─── Given data ───

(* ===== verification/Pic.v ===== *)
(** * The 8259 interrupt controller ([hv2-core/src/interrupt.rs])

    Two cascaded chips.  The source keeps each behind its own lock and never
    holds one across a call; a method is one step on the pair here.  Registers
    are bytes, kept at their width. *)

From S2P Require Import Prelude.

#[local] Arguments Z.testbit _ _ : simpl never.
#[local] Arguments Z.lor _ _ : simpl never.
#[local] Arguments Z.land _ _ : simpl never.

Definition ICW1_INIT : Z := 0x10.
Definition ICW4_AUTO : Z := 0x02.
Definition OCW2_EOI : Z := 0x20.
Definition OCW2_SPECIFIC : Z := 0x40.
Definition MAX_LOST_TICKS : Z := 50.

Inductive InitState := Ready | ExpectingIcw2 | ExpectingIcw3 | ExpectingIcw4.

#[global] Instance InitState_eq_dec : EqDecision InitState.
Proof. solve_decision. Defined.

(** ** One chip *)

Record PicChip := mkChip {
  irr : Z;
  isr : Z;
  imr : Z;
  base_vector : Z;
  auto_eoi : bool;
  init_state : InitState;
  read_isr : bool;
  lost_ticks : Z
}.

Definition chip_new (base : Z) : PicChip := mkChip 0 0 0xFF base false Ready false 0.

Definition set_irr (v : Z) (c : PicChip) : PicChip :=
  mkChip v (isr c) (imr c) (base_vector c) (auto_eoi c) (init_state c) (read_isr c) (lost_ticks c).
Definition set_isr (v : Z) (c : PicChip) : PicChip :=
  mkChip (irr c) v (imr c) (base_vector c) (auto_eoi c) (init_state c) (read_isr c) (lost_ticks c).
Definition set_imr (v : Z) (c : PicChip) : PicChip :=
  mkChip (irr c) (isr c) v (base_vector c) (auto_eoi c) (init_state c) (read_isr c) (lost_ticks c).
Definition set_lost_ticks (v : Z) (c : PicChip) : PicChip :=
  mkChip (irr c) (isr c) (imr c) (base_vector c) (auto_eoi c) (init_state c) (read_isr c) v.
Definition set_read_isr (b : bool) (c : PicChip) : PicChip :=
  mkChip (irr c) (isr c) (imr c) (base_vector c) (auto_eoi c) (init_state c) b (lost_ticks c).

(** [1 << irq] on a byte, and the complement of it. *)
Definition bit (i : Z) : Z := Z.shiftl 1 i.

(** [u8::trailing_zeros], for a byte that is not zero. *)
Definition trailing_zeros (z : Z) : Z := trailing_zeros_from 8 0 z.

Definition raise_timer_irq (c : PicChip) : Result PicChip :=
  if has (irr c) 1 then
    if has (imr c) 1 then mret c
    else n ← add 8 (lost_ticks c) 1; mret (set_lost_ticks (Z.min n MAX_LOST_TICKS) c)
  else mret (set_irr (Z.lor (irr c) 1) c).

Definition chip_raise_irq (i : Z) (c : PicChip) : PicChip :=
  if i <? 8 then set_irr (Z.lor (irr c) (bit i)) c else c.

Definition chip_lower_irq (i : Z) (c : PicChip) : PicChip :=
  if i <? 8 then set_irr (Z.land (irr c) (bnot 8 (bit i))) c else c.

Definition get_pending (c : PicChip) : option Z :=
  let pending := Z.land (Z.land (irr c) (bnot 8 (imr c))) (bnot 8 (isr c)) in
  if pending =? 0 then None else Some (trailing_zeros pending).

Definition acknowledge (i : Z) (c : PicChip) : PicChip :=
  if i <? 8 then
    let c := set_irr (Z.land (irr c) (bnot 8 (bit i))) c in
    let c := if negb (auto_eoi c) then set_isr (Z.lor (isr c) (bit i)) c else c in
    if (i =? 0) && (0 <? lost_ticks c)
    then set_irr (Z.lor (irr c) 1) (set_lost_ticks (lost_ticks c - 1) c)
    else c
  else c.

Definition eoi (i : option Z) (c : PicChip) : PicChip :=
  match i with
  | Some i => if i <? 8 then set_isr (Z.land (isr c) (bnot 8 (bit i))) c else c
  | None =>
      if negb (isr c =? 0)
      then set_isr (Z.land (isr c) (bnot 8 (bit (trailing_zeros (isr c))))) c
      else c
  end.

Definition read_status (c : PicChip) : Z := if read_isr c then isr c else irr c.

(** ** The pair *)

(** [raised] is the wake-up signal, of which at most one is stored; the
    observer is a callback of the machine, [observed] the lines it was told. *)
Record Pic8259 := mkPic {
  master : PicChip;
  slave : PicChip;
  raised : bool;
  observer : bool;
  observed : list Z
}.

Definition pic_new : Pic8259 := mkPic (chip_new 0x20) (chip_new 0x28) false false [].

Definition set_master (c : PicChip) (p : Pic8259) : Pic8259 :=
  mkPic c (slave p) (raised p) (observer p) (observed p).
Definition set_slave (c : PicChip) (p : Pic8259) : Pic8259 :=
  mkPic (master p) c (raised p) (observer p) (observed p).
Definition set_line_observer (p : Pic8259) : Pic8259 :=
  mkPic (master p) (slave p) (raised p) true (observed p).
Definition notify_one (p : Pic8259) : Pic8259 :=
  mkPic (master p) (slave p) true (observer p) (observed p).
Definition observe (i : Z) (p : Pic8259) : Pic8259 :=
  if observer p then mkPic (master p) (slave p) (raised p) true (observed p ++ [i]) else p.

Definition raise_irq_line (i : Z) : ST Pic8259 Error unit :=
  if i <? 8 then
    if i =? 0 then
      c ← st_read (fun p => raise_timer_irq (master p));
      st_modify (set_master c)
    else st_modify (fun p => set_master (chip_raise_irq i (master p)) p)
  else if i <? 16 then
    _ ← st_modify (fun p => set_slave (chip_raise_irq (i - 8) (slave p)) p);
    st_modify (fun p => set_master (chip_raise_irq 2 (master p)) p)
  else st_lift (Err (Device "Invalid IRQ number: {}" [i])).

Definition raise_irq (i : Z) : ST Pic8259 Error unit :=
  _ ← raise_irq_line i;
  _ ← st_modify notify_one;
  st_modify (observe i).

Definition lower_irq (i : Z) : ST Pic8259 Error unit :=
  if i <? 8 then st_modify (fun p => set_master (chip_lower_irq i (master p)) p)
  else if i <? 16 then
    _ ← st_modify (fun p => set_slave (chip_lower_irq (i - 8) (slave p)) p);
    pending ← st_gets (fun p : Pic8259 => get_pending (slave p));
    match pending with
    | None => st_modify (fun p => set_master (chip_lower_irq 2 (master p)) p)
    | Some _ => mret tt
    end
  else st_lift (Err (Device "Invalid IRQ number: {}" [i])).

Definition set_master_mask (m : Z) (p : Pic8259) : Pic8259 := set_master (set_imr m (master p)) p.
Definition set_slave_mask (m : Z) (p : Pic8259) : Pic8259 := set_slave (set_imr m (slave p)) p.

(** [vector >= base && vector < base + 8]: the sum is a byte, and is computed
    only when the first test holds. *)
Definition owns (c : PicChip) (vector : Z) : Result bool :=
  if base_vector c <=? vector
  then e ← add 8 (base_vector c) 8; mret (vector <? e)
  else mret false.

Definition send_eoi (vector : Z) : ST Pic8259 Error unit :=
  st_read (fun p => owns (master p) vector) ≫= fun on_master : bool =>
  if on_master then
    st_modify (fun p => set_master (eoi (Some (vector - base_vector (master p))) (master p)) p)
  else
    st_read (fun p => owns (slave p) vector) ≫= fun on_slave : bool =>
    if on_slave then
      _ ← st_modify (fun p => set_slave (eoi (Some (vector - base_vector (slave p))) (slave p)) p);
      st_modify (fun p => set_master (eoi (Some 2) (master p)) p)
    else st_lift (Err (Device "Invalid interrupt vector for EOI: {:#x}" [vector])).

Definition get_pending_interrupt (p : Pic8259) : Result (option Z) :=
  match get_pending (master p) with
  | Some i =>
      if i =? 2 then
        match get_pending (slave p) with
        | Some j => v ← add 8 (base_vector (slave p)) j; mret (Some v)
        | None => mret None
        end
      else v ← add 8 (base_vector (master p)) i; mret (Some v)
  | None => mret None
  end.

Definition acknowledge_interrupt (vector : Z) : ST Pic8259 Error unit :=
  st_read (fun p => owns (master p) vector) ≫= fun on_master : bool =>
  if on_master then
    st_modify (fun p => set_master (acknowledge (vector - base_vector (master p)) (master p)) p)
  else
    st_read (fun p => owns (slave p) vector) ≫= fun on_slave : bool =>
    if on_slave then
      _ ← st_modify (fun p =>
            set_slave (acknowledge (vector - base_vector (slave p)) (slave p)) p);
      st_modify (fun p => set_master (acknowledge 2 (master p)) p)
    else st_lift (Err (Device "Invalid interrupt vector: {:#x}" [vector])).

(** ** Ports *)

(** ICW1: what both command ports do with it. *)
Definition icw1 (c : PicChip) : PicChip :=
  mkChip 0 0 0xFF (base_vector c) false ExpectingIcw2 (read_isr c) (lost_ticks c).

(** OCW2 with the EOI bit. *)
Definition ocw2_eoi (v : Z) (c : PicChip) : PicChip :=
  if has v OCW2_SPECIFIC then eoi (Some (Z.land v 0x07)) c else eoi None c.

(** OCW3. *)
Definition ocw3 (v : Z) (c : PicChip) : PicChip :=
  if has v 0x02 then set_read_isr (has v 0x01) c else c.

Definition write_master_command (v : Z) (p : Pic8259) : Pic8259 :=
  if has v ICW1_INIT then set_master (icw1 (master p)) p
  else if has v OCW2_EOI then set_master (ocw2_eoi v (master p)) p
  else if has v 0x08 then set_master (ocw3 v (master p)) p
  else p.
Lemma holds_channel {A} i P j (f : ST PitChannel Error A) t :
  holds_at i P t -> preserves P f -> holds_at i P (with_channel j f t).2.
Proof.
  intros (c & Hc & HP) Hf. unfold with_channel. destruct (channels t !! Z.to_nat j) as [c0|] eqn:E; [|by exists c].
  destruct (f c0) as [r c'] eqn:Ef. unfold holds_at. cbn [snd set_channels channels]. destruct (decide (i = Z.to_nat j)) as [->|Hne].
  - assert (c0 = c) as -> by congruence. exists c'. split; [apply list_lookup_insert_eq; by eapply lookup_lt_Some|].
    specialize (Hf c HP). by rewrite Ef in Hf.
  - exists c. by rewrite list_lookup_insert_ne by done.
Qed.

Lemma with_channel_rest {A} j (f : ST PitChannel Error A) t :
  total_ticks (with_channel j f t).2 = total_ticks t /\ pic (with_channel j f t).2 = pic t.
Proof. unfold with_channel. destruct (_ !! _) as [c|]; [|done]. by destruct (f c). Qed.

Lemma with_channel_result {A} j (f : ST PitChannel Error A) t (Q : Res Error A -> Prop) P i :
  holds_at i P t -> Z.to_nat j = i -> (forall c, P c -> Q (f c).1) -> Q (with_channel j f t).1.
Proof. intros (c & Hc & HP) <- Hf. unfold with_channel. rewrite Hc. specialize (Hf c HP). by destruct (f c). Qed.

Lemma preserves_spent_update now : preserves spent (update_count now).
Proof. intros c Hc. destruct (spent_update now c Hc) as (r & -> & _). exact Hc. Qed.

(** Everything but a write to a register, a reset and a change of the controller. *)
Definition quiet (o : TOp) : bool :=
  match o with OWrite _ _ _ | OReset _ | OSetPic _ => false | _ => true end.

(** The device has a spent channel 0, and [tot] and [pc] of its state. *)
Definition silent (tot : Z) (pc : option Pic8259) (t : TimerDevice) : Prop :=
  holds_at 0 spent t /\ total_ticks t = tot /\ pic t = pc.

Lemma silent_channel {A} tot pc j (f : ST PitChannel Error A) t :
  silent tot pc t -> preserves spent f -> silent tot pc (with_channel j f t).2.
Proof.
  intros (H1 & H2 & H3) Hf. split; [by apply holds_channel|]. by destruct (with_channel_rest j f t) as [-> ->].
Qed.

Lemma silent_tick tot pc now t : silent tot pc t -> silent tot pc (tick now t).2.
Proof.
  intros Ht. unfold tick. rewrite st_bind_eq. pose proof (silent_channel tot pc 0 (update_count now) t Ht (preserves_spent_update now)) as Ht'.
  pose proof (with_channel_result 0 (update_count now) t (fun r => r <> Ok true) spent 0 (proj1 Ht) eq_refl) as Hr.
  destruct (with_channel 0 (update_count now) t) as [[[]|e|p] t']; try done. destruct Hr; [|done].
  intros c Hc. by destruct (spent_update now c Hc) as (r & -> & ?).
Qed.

───

Action item >> Would you output, unchanged, each line from the start of the records to the line that holds "else mret (set_irr (Z.lor (irr c) 1) c).", both included and nothing else?

Written answer >>
(* ===== verification/Pic.v ===== *)
(** * The 8259 interrupt controller ([hv2-core/src/interrupt.rs])

    Two cascaded chips.  The source keeps each behind its own lock and never
    holds one across a call; a method is one step on the pair here.  Registers
    are bytes, kept at their width. *)

From S2P Require Import Prelude.

#[local] Arguments Z.testbit _ _ : simpl never.
#[local] Arguments Z.lor _ _ : simpl never.
#[local] Arguments Z.land _ _ : simpl never.

Definition ICW1_INIT : Z := 0x10.
Definition ICW4_AUTO : Z := 0x02.
Definition OCW2_EOI : Z := 0x20.
Definition OCW2_SPECIFIC : Z := 0x40.
Definition MAX_LOST_TICKS : Z := 50.

Inductive InitState := Ready | ExpectingIcw2 | ExpectingIcw3 | ExpectingIcw4.

#[global] Instance InitState_eq_dec : EqDecision InitState.
Proof. solve_decision. Defined.

(** ** One chip *)

Record PicChip := mkChip {
  irr : Z;
  isr : Z;
  imr : Z;
  base_vector : Z;
  auto_eoi : bool;
  init_state : InitState;
  read_isr : bool;
  lost_ticks : Z
}.

Definition chip_new (base : Z) : PicChip := mkChip 0 0 0xFF base false Ready false 0.

Definition set_irr (v : Z) (c : PicChip) : PicChip :=
  mkChip v (isr c) (imr c) (base_vector c) (auto_eoi c) (init_state c) (read_isr c) (lost_ticks c).
Definition set_isr (v : Z) (c : PicChip) : PicChip :=
  mkChip (irr c) v (imr c) (base_vector c) (auto_eoi c) (init_state c) (read_isr c) (lost_ticks c).
Definition set_imr (v : Z) (c : PicChip) : PicChip :=
  mkChip (irr c) (isr c) v (base_vector c) (auto_eoi c) (init_state c) (read_isr c) (lost_ticks c).
Definition set_lost_ticks (v : Z) (c : PicChip) : PicChip :=
  mkChip (irr c) (isr c) (imr c) (base_vector c) (auto_eoi c) (init_state c) (read_isr c) v.
Definition set_read_isr (b : bool) (c : PicChip) : PicChip :=
  mkChip (irr c) (isr c) (imr c) (base_vector c) (auto_eoi c) (init_state c) b (lost_ticks c).

(** [1 << irq] on a byte, and the complement of it. *)
Definition bit (i : Z) : Z := Z.shiftl 1 i.

(** [u8::trailing_zeros], for a byte that is not zero. *)
Definition trailing_zeros (z : Z) : Z := trailing_zeros_from 8 0 z.

Definition raise_timer_irq (c : PicChip) : Result PicChip :=
  if has (irr c) 1 then
    if has (imr c) 1 then mret c
    else n ← add 8 (lost_ticks c) 1; mret (set_lost_ticks (Z.min n MAX_LOST_TICKS) c)
  else mret (set_irr (Z.lor (irr c) 1) c).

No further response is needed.